Group medical coverage refers to a single policy issued to a group (typically a business with employees, although there are other kinds of groups that can get coverage) that covers all eligible employees and sometimes their dependents. Individual medical coverage, on the other hand, is a single policy issued to a single person or family.
The rules are quite different for group coverage versus individual coverage, in large part because the insurer’s risk is calculated differently. With individual coverage, the insurer has historically based its premium rates (or denied coverage) on the detailed medical history of the person or family. (The Affordable Care Act will bring important changes to the individual market, including eliminating the ability of insurers to deny coverage based on preexisting conditions.)
With groups such as small businesses, the insurer determines a premium price based on risk factors balanced over the entire group, using general information on members of the group, such as age or gender. Insurers are required by law to offer coverage to small groups.
While there is no law requiring small business owners to provide health insurance, the Affordable Care Act makes substantial changes that small business owners should be aware of when deciding whether to purchase insurance for their employees. If you do choose to offer coverage, there are regulations you will have to follow—the most important of which we explain on this site.
Though large companies may face penalties in 2015 if they do not offer coverage under the Affordable Care Act, small businesses with fewer than 50 full-time-equivalent employees will not be penalized if they do not provide coverage. If you have at least 50 full-time-equivalent employees but none receive an individual premium tax credit or cost-sharing reductions (both based on income), there’s no penalty—whether or not you offer health insurance.

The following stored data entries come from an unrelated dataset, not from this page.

(* ===== verification/Progress.v ===== *)
(** The steps of a conversation succeed: what each call the TAM makes for an honest agent
    needs, and that it returns what it should, with a database and a random source that
    work. *)

From S2P Require Import Prelude GoText Model Db Evolve Total Frame OneTime AgentRepo ManifestRepo.
From S2P Require Import SentRepo StatusRepo Wire Lib Suit Teep Rats Qvl Collateral Verifiers Tam Server.
From S2P Require Import Requests TamFrames Trust ManifestFlow UpdateFlow.

(** ** Calls that do not look at the clock *)

Definition same_clock (w w' : World) : Prop := w_reads w' = w_reads w.

#[export] Instance same_clock_preorder : PreOrder same_clock.
Proof. split; unfold same_clock; [done|congruence]. Qed.

Lemma same_clock_call d w : same_clock w (with_db d (tick_call w)).
Proof. done. Qed.
Lemma same_clock_draw w : same_clock w (tick_draw w).
Proof. done. Qed.
#[export] Hint Resolve same_clock_call same_clock_draw : stays.

Section clock.
Context `{Platform} `{Lib}.

Lemma generateToken_same_clock : stays same_clock generateToken.
Proof.
  unfold generateToken, TokenRepository_GenerateUniqueToken. stays_auto.
  generalize loop_fuel. intros fuel. induction fuel as [|fuel IH]; cbn [OneTime_GenerateUnique].
  { intros w. done. }
  unfold rand_read, OneTime_FindByValue, OneTime_Create. stays_auto.
Qed.

Lemma collect_manifests_same_clock cs : stays same_clock (collect_manifests cs).
Proof.
  induction cs as [|c cs IH]; cbn [collect_manifests]; [intros w; done|].
  unfold SuitManifestRepository_FindLatestByTrustedComponentID. stays_auto.
Qed.
End clock.

(** ** What a step needs *)

(** Enough ids are left in every table a conversation writes. *)
Definition counters (d : DB) : list Z :=
  [seq (agents d); seq (tokens d); seq (challenges d); seq (sent_query_request_messages d);
   seq (sent_update_messages d); seq (sent_manifests_in_update_messages d);
   seq (agent_holding_suit_manifests d); seq (suit_reports d)].

Definition room (n : nat) (d : DB) : Prop := Forall (λ s, (s + Z.of_nat n ≤ max_int64)%Z) (counters d).

Section needs.
Context `{Platform}.

(** The random source yields more distinct values than there are tokens, or challenges. *)
Definition random (w : World) : Prop :=
  (∀ n, entropy n ≠ None) ∧ NoDup (draw <$> List.seq (w_draws w) loop_fuel) ∧
  length (rows (tokens (w_db w))) < loop_fuel ∧ length (rows (challenges (w_db w))) < loop_fuel.

(** The agent is known, not revoked, and does not expire within the next [n] readings of
    the clock. *)
Definition in_force (n : nat) (a : Agent) (w : World) : Prop :=
  a ∈ rows (agents (w_db w)) ∧ Agent_RevokedAt a = None ∧
  ∀ i, i < n → (clock (w_reads w + i) ≤ Agent_ExpiredAt a)%Z.
End needs.

(** A token that a message of the TAM carried, and that nobody has used. *)
Definition awaiting (v : bytes) (d : DB) : Prop :=
  ∃ r, r ∈ rows (tokens d) ∧ Token_Token r = v ∧ Token_Consumed r = false ∧
    ((∃ q, q ∈ rows (sent_query_request_messages d) ∧ SentQueryRequest_TokenID q = Some (Token_ID r)) ∨
     (∃ u, u ∈ rows (sent_update_messages d) ∧ SentUpdate_TokenID u = Token_ID r)).

Section says.
Context `{Lib}.

(** The body is a COSE_Sign1 over [m] that verifies under the key stored for the agent. *)
Definition says (a : Agent) (body : bytes) (m : TEEPMessage) : Prop :=
  body ≠ [] ∧ length (Agent_KID a) = 32 ∧
  ∃ sign1 key pub alg v,
    Sign1_UnmarshalCBOR body = Some sign1 ∧
    Unmarshal_TEEPMessage (slice (Sign1_Payload sign1)) = Ok m ∧
    getKid (Sign1_Unprotected sign1) = Some (Agent_KID a) ∧
    cbor_key (Agent_PublicKey a) = Some key ∧ key_PublicKey key = Some pub ∧
    key_AlgorithmOrDefault key = Some alg ∧ NewVerifier alg pub = Some v ∧
    Sign1_Verify v sign1 = true.
End says.

(** ** Authentication and tokens *)

Section tokens.
Context `{Reliable} `{Lib}.
Implicit Types w : World.

Lemma yields_generateToken w (Q : option bytes → World → Prop) :
  random w → (seq (tokens (w_db w)) < max_int64)%Z →
  (∀ v w', length v = 32 → ¬ issued (R:=Token) v (w_db w) → same_clock w w' →
     w_db w' = rel_set (mkTable (rows (tokens (w_db w)) ++
                [mkToken (seq (tokens (w_db w)) + 1) v zero_time zero_time false])
              (seq (tokens (w_db w)) + 1)) (w_db w) → Q (Some v) w') →
  yields generateToken w Q.
Proof.
  intros (Hent & Hnd & Hlt & _) Hseq HQ.
  destruct (GenerateUnique_run (R:=Token) loop_fuel w Hent) as (v & w1 & Hrun & _);
    [done|by apply fresh_draw|].
  assert (run generateToken w = (Ok (Some v), w1)) as Hg.
  { unfold generateToken, TokenRepository_GenerateUniqueToken. rewrite run_bind, run_try, Hrun. done. }
  exists (Some v), w1. split; [done|]. pose proof (run_stays _ _ _ _ _ generateToken_same_clock Hg).
  apply generateToken_Ok in Hg as (? & ? & ?). auto.
Qed.

(** After a look-up of the agent the clock has been read once. *)
Definition looked_up w : World := tick_clock (with_db (w_db w) (tick_call w)).

Lemma yields_FindByKID a w (Q : Agent → World → Prop) :
  wf (w_db w) → in_force 1 a w → Q (fetched a) (looked_up w) →
  yields (AgentRepository_FindByKID (Agent_KID a)) w Q.
Proof.
  intros Hwf (Ha & Hrev & Hexp) HQ. unfold AgentRepository_FindByKID, select_one.
  apply yields_bind, yields_try. eapply yields_sql.
  - rewrite (head_matching_unique _ _ a); [reflexivity|done|by apply eqb_bytes_eq|].
    intros a' Ha' Hk%eqb_bytes_eq. eapply fmap_NoDup_inj; [exact (wf_kid _ Hwf)|done..].
  - cbn [snd]. rewrite bool_decide_false by (intros Hn; by apply Hn).
    apply yields_bind, yields_time_now. specialize (Hexp 0 ltac:(lia)). rewrite Nat.add_0_r in Hexp.
    rewrite bool_decide_false by (simpl; lia). by apply yields_ret.
Qed.

Lemma yields_tryAuthenticate a body m w (Q : _ → World → Prop) :
  wf (w_db w) → in_force 1 a w → says a body m →
  Q (Some m, Some (Agent_KID a), None) (looked_up w) →
  yields (tryAuthenticateTeepMessage body) w Q.
Proof.
  intros Hwf Hin (_ & Hlen & s & key & pub & alg & v & Hs & Hm & Hk & Hkey & Hpub & Halg & Hv & Hok) HQ.
  unfold tryAuthenticateTeepMessage. rewrite Hs. apply yields_bind. unfold checkSignatureWithKID.
  apply yields_bind, yields_try. eapply yields_lift; [exact Hm|]. rewrite Hk.
  apply yields_bind, yields_try. unfold getTEEPAgentKey. rewrite Hlen, Nat.eqb_refl. cbn [negb].
  apply yields_bind, yields_FindByKID; [done..|].
  eapply yields_lift; [unfold decoded; cbn; rewrite Hkey; reflexivity|].
  rewrite Hpub, Halg, Hv, Hok. by do 2 apply yields_ret.
Qed.

(** What is left of the database when a token has been used. *)
Definition token_used (v : bytes) : DB → DB :=
  update_rows (λ r : Token, eqb_bytes (value r) v && negb (consumed r)) consume.

Lemma token_used_in v r d :
  r ∈ rows (tokens d) → Token_Token r = v → Token_Consumed r = false →
  consume r ∈ rows (tokens (token_used v d)).
Proof using Type.
  intros Hr Hv Hc. simpl. apply list_elem_of_In, in_map_iff. exists r. simpl. rewrite Hc, andb_true_r.
  replace (eqb_bytes _ _) with true by (symmetry; by apply eqb_bytes_eq).
  split; [done|]. by apply list_elem_of_In.
Qed.

Lemma scan_update_row_Some rows result :
  rows ≠ [] ∨ result ≠ None → fold_left scan_update_row rows result ≠ None.
Proof using Type.
  revert result. induction rows as [|[[tok msg] sm] rows IH]; intros result Hn; simpl.
  - by destruct Hn.
  - apply IH. by right.
Qed.

Lemma update_rows_of_not_nil v t u d :
  t ∈ rows (tokens d) → Token_Token t = v → u ∈ rows (sent_update_messages d) →
  SentUpdate_TokenID u = Token_ID t → update_rows_of v d ≠ [].
Proof using Type.
  intros Ht Hv Hu Hid Hn.
  destruct (left_join_not_nil (λ l : SentManifest, Z.eqb (SentManifest_SentUpdateID l) (SentUpdate_ID u)) d)
    as [smium Hsm].
  assert (∃ o, o ∈ match smium with None => [None]
     | Some l => left_join (λ m : SuitManifest, Z.eqb (SuitManifest_ID m) (SentManifest_SuitManifestID l)) d end)
    as [sm Hsm2].
  { destruct smium; [apply left_join_not_nil|eexists; by apply list_elem_of_singleton]. }
  apply (not_elem_of_nil (t, u, sm)). rewrite <- Hn. unfold update_rows_of.
  apply list_elem_of_bind. exists t. split.
  2:{ apply list_elem_of_filter. split; [by apply eqb_bytes_eq|done]. }
  apply list_elem_of_bind. exists u. split.
  2:{ apply list_elem_of_filter. split; [by apply Z.eqb_eq|done]. }
  apply list_elem_of_bind. exists smium. split; [|done].
  apply list_elem_of_bind. exists sm. split; [by apply list_elem_of_singleton|done].
Qed.

Lemma query_rows_not_nil v t q d :
  t ∈ rows (tokens d) → Token_Token t = v → q ∈ rows (sent_query_request_messages d) →
  SentQueryRequest_TokenID q = Some (Token_ID t) →
  mkSentQueryRequestMessageWithToken q t ∈
    (t ← matching (λ t : Token, eqb_bytes (Token_Token t) v) d;
     sqrm ← join (λ m, eqb_id (SentQueryRequest_TokenID m) (Token_ID t)) d;
     [mkSentQueryRequestMessageWithToken sqrm t]).
Proof using Type.
  intros Ht Hv Hq Hid. apply list_elem_of_bind. exists t. split.
  2:{ apply list_elem_of_filter. split; [by apply eqb_bytes_eq|done]. }
  apply list_elem_of_bind. exists q. split; [by apply list_elem_of_singleton|].
  apply list_elem_of_filter. split; [|done]. unfold eqb_id. by rewrite bool_decide_true.
Qed.

(** The message the TAM sent is found again, and carries the token. *)
Lemma yields_searchToken v w (Q : option TEEPMessage → World → Prop) :
  awaiting v (w_db w) →
  (∀ m w', Opt_Token (TEEP_Options m) = Some v → same_clock w w' → w_draws w' = w_draws w →
     w_db w' = token_used v (w_db w) → Q (Some m) w') →
  yields (searchSentMessageWithToken (Some v)) w Q.
Proof.
  intros (r & Hr & Hv & Hc & Hsent) HQ. unfold searchSentMessageWithToken.
  apply yields_bind, yields_try. apply (yields_MarkConsumed (R:=Token) v r); [done..|].
  change (update_rows _ consume (w_db w)) with (token_used v (w_db w)).
  pose proof (token_used_in v r (w_db w) Hr Hv Hc) as Hr'.
  apply yields_bind, yields_try, yields_nil_if_no_rows. cbn [w_db with_db].
  destruct (head _) as [q|] eqn:Hq; [by apply yields_ret, HQ|].
  destruct Hsent as [(q & Hin & Hid)|(u & Hin & Hid)].
  { exfalso. pose proof (query_rows_not_nil v (consume r) q (token_used v (w_db w)) Hr' Hv Hin Hid) as Hn.
    destruct (_ ≫= _); [by apply not_elem_of_nil in Hn|done]. }
  apply yields_bind, yields_try. unfold SentUpdateMessageRepository_FindWithManifestsByToken.
  apply yields_bind, yields_map_err. eapply yields_sql; [reflexivity|]. cbn [snd w_db with_db].
  apply yields_ret.
  destruct (fold_left _ _ None) as [u'|] eqn:Hf; [by apply yields_ret, HQ|].
  exfalso. eapply scan_update_row_Some, Hf. left. by eapply update_rows_of_not_nil.
Qed.
End tokens.

(** ** Recording and sending an Update *)

Section update.
Context `{Reliable} `{Lib}.
Implicit Types w : World.

Lemma references_in {R} `{Relation R} (r : R) id d :
  r ∈ rows (rel_get d) → rel_id r = id → references (R:=R) id d = true.
Proof using Type.
  intros Hr Hid. unfold references. apply implb_true_iff. intros _. apply existsb_exists.
  exists r. split; [by apply list_elem_of_In|by apply Z.eqb_eq].
Qed.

Under federal law, small employers are guaranteed group coverage should they choose to purchase it, regardless of the employees’ health status. A “small employer” is defined as a business with 2 to 50 full-time employees. Owners are generally counted as employees, so sole proprietorships with one employee usually fall into this category, as do partnerships without any employees (by definition partnerships have two or more partners). Some states define the self-employed as “groups of one” and require insurers to guarantee issue them coverage in the small group market.
The general rule is that if an employer offers group health coverage to any full-time employees, the employer must offer coverage to all full-time employees.
The employer has the option to offer coverage to part-time employees (defined as those working fewer than 30 hours per week). If the employer offers coverage to any part-time employees, all of them must be offered coverage.
These rules apply regardless of the medical condition of the employees. In other words, any eligible employee can’t be denied coverage based on previous medical problems, known as preexisting conditions.
Under the Affordable Care Act, group insurance plans are required to extend coverage to adult dependents through age 26. This only applies in cases where the adult dependent’s employer does not offer coverage. In 2014, the provision applies to all people under 26, whether or not their employer offers coverage. Dependents cannot enroll for coverage unless the employee has enrolled.
An employer can cover any employee who is on the payroll and for whom he or she pays payroll taxes. Although employees can opt out of the benefit program, virtually all insurers do require that a minimum number of your employees participate in their plan. Eligible employees generally include those who are on paid vacation, maternity or sick leave. With few exceptions, employees who are on unpaid leave are ineligible until they return to active work.
The following individuals are usually not eligible for small group medical coverage:
Businesses with fewer than 50 full time equivalent employees are exempt from penalties; however, you may qualify for employer health care tax credits.
Businesses with fewer than 50 full time equivalent employees are exempt from penalties (also known as the Employer Shared Responsibility Payment or “Play or Pay” penalty) faced by larger employers that do not offer coverage. However, employers who are close to reaching 50 full time equivalents are encouraged to closely monitor their workforce, as reaching the threshold and not offering health care coverage can result in steep penalties.
Many important parts of the health care law apply to businesses with more than 50 full time equivalent employees. Under the health care law, employers with 50 or more full time equivalents are considered “large businesses” and therefore required to offer employee health care coverage, or pay a penalty. Large employers will also be required to comply with a second mandate, which is to report to the IRS on the employee health coverage offered or not offered. Initial reports will be due by January 31, 2016, for the 2015 tax year.